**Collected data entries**
--------------------------------

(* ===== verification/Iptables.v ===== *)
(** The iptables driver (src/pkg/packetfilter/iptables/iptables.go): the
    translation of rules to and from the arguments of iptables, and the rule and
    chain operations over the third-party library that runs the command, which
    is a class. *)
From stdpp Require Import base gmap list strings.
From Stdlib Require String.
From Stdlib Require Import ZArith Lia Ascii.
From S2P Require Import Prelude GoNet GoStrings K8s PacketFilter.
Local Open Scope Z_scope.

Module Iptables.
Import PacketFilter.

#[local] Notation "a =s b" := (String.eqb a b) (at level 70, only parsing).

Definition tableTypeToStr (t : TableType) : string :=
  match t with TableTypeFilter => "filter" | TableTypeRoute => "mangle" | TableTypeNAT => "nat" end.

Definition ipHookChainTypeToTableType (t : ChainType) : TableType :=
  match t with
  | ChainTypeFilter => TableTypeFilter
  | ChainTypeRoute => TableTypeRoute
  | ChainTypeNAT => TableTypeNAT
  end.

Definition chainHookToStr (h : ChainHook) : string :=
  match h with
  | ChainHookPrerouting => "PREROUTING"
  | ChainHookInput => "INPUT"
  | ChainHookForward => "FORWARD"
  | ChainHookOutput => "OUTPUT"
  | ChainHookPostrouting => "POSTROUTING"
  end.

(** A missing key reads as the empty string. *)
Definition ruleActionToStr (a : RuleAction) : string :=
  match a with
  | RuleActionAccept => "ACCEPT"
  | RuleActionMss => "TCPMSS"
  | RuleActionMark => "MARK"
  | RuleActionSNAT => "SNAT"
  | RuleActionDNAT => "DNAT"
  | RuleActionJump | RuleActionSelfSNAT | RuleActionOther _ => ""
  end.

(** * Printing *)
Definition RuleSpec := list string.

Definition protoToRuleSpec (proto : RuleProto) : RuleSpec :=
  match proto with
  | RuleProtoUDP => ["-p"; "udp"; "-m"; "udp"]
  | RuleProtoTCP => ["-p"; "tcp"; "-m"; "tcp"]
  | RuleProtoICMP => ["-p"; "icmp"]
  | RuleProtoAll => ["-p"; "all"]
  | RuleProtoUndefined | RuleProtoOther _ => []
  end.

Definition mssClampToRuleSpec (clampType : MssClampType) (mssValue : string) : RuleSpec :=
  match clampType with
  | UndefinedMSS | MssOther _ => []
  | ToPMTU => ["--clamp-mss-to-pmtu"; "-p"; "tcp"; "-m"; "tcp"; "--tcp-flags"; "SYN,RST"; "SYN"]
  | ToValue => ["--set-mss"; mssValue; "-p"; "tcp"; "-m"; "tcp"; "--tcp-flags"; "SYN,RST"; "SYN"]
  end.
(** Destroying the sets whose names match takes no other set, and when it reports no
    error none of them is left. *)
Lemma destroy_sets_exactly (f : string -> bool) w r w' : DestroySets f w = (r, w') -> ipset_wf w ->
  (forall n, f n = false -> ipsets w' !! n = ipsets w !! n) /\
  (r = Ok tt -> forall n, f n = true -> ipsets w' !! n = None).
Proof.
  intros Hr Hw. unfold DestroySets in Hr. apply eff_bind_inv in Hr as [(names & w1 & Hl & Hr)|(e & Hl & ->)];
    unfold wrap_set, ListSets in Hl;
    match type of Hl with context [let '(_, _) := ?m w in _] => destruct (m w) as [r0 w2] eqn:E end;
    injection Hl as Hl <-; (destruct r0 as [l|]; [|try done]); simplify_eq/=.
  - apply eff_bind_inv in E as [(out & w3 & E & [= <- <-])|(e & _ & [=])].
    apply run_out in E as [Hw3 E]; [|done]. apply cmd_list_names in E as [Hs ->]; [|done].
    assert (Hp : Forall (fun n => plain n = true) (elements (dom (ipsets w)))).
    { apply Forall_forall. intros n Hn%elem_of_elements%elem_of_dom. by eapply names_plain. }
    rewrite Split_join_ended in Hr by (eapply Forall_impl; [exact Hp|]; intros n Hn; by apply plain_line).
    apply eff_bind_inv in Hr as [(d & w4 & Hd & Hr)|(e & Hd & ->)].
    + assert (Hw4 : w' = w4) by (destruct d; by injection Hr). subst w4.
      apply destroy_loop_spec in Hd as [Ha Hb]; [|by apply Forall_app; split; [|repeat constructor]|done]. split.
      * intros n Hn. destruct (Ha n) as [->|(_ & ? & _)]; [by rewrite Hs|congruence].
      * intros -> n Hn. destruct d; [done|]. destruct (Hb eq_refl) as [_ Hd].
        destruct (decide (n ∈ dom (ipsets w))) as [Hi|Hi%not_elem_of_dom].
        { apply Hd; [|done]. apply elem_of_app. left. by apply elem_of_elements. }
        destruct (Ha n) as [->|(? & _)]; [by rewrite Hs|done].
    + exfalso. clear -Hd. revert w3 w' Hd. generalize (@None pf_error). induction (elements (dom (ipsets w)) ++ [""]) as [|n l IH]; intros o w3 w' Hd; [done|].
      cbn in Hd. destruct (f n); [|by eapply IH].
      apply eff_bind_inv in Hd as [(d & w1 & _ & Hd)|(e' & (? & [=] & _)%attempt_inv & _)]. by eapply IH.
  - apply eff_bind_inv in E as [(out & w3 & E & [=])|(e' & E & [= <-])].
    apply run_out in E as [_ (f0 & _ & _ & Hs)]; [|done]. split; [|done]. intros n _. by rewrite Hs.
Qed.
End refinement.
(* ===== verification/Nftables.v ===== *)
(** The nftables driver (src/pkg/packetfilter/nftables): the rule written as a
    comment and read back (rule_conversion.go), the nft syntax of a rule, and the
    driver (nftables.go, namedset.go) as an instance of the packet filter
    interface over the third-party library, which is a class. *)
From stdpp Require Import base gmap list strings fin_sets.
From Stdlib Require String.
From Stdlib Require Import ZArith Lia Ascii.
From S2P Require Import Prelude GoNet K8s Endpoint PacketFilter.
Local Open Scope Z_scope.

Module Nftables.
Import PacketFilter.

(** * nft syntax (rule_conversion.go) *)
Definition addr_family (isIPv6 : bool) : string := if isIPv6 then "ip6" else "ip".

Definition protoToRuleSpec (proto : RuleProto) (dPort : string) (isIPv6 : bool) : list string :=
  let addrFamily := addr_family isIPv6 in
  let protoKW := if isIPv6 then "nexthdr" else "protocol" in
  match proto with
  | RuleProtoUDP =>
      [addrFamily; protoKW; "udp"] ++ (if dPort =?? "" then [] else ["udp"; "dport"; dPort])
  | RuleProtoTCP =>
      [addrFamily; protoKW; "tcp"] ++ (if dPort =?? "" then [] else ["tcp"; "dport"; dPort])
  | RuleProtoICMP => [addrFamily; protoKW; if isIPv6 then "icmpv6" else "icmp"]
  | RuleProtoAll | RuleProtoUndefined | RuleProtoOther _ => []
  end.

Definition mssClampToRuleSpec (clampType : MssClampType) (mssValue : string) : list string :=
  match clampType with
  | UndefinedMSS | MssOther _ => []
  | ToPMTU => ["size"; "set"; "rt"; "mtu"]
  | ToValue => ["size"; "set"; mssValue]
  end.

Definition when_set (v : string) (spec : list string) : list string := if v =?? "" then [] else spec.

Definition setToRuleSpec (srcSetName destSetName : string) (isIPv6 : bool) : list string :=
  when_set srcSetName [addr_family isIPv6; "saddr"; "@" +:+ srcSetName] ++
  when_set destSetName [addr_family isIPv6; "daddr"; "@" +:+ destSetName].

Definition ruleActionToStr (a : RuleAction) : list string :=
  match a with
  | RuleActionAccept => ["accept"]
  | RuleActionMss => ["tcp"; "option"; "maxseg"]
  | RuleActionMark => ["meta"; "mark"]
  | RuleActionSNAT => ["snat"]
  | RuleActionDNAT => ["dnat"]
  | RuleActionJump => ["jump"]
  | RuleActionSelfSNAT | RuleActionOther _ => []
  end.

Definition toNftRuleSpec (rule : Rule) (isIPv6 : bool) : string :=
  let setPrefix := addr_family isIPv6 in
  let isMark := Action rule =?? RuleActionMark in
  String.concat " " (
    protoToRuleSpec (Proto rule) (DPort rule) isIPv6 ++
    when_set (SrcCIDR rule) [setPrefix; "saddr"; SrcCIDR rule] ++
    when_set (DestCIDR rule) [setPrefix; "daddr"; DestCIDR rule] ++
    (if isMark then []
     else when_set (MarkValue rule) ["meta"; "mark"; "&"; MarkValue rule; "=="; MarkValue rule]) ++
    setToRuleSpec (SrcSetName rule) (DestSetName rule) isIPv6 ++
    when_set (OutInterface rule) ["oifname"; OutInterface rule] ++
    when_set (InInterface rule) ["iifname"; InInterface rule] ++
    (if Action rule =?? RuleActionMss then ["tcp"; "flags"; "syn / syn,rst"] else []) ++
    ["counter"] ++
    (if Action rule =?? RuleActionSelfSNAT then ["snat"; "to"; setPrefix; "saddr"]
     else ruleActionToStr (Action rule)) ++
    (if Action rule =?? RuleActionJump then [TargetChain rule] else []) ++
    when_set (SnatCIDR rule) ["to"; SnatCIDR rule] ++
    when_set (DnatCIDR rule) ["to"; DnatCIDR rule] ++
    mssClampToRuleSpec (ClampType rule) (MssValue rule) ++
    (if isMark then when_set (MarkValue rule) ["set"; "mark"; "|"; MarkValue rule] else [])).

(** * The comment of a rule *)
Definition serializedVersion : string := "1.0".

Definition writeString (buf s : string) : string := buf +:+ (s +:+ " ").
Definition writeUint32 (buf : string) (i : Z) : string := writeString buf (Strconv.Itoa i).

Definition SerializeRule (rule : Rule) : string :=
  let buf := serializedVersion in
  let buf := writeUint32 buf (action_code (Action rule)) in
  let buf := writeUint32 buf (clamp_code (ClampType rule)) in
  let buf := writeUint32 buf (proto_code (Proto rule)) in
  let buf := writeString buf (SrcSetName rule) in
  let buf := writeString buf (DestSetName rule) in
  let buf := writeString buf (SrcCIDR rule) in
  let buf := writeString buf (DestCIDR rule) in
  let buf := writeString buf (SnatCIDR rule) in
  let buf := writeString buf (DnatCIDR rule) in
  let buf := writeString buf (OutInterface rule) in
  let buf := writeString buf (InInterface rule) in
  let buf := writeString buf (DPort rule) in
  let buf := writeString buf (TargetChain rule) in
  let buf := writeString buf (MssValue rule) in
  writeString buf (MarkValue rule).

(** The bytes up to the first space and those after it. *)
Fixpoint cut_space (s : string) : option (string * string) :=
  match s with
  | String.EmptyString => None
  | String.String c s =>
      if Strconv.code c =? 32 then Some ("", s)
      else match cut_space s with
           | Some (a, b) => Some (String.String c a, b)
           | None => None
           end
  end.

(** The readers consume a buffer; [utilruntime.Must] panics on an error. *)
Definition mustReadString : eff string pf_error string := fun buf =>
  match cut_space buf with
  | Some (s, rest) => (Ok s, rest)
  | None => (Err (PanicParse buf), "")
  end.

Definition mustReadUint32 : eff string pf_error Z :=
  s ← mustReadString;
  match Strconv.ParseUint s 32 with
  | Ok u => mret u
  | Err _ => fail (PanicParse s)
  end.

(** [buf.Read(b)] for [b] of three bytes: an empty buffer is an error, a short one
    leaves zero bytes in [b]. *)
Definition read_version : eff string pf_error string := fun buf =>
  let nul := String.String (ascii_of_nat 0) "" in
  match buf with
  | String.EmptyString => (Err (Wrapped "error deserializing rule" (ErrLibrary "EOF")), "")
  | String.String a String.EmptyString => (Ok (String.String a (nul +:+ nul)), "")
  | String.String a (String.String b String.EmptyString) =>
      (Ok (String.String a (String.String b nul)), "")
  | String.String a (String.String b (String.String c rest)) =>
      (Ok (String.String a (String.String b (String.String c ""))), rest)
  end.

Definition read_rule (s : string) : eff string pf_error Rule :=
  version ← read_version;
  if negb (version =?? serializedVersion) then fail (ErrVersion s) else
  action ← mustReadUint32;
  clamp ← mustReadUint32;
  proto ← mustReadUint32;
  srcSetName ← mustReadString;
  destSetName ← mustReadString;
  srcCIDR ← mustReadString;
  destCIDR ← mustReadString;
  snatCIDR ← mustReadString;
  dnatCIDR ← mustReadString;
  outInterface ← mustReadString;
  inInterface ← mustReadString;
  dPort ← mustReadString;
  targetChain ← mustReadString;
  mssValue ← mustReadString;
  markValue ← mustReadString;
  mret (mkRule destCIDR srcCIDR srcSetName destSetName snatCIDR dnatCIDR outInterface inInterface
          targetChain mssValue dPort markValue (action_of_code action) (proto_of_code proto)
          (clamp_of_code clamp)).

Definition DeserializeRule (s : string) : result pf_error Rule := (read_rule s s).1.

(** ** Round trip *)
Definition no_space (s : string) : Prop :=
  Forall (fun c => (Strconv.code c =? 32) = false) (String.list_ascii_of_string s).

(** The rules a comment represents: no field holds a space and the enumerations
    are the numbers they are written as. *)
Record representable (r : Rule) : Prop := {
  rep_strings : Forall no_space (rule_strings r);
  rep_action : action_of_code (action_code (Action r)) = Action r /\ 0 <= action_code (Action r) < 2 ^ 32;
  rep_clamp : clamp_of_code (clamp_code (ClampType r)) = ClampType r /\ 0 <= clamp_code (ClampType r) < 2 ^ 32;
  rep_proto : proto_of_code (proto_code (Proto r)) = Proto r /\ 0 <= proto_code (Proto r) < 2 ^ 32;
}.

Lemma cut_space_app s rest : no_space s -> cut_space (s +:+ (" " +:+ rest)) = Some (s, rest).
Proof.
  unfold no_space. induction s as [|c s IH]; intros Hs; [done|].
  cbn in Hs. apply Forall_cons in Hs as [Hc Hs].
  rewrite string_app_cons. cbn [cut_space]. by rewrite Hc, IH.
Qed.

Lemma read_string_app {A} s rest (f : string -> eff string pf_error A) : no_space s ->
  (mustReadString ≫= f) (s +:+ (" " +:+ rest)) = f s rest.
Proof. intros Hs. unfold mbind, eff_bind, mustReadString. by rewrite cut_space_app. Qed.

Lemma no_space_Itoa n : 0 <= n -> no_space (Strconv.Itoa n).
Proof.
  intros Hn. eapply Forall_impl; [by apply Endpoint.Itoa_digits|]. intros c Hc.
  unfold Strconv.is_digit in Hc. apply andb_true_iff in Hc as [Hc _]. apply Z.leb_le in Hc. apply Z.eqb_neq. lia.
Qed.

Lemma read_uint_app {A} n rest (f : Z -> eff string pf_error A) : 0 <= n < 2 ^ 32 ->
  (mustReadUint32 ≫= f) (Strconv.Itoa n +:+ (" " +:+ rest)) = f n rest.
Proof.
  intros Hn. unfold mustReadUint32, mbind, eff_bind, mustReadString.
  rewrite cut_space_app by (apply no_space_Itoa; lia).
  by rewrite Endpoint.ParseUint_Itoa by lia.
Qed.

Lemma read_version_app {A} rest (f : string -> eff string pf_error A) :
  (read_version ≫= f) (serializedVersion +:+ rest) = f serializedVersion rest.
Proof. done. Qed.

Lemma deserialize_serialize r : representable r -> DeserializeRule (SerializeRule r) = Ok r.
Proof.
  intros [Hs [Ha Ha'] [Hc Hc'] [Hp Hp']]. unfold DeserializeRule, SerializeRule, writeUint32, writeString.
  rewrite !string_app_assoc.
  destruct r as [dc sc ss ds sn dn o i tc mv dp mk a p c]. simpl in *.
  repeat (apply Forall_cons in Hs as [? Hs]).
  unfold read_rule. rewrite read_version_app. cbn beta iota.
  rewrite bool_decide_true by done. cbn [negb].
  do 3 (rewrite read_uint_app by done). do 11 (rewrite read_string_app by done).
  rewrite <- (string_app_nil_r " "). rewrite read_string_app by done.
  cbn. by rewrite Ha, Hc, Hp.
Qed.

--------------------------------

**Your instructions**
Copy the lines above exactly, beginning at the line that has "u => mret u" and stopping after the line that has "Definition read_version : eff", and omit the rest.

**Response box**
  | Ok u => mret u
  | Err _ => fail (PanicParse s)
  end.

(** [buf.Read(b)] for [b] of three bytes: an empty buffer is an error, a short one
    leaves zero bytes in [b]. *)
Definition read_version : eff string pf_error string := fun buf =>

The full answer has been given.